Work instruction — Could you write out the opening lines of the data, word for word, stopping after the line that contains "Python values are modelled as follows."?

Stored items
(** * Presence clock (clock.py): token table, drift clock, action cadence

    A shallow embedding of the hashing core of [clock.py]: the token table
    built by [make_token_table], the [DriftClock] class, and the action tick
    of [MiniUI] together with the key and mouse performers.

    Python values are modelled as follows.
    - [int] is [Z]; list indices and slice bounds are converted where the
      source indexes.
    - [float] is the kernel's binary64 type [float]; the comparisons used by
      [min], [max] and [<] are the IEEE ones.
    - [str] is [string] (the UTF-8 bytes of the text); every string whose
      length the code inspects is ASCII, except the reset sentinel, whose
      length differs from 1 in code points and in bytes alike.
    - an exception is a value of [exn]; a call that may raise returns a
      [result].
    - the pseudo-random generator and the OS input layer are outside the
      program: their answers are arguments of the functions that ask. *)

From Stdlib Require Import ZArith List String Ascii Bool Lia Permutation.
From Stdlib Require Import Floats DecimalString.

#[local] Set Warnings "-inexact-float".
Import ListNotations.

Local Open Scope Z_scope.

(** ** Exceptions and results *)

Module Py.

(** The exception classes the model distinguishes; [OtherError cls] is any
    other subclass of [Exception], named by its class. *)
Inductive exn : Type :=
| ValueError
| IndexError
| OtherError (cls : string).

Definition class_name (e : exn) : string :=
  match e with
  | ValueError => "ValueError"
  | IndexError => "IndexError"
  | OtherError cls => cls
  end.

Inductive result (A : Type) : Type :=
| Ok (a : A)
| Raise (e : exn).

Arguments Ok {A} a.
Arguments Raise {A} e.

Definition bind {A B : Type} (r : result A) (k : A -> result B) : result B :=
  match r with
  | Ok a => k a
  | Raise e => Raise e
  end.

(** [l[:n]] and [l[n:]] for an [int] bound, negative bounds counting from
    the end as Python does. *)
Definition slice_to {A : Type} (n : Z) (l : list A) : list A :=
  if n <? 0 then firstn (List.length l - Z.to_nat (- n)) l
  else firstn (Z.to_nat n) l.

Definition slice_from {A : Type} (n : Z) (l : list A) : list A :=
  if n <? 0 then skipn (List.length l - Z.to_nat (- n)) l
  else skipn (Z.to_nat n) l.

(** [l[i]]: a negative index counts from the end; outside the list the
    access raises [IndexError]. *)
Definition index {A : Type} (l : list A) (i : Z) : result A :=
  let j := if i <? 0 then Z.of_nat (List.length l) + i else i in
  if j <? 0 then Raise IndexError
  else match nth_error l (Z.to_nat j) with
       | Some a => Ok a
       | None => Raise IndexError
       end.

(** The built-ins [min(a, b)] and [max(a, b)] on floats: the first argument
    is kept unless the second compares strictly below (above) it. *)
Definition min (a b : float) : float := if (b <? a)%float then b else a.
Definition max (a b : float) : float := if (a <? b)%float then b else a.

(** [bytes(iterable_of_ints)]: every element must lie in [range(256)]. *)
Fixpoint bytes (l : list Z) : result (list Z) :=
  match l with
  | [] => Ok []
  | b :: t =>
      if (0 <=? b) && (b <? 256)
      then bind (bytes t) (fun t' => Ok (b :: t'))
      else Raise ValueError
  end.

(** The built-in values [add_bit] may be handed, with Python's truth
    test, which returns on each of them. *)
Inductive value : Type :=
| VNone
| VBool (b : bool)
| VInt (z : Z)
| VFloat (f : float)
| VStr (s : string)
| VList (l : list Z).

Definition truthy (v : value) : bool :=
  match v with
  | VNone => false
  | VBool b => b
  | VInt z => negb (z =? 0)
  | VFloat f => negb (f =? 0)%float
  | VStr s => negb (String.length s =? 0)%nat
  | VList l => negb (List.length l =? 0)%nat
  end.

Reply —
(** * Presence clock (clock.py): token table, drift clock, action cadence

    A shallow embedding of the hashing core of [clock.py]: the token table
    built by [make_token_table], the [DriftClock] class, and the action tick
    of [MiniUI] together with the key and mouse performers.

    Python values are modelled as follows.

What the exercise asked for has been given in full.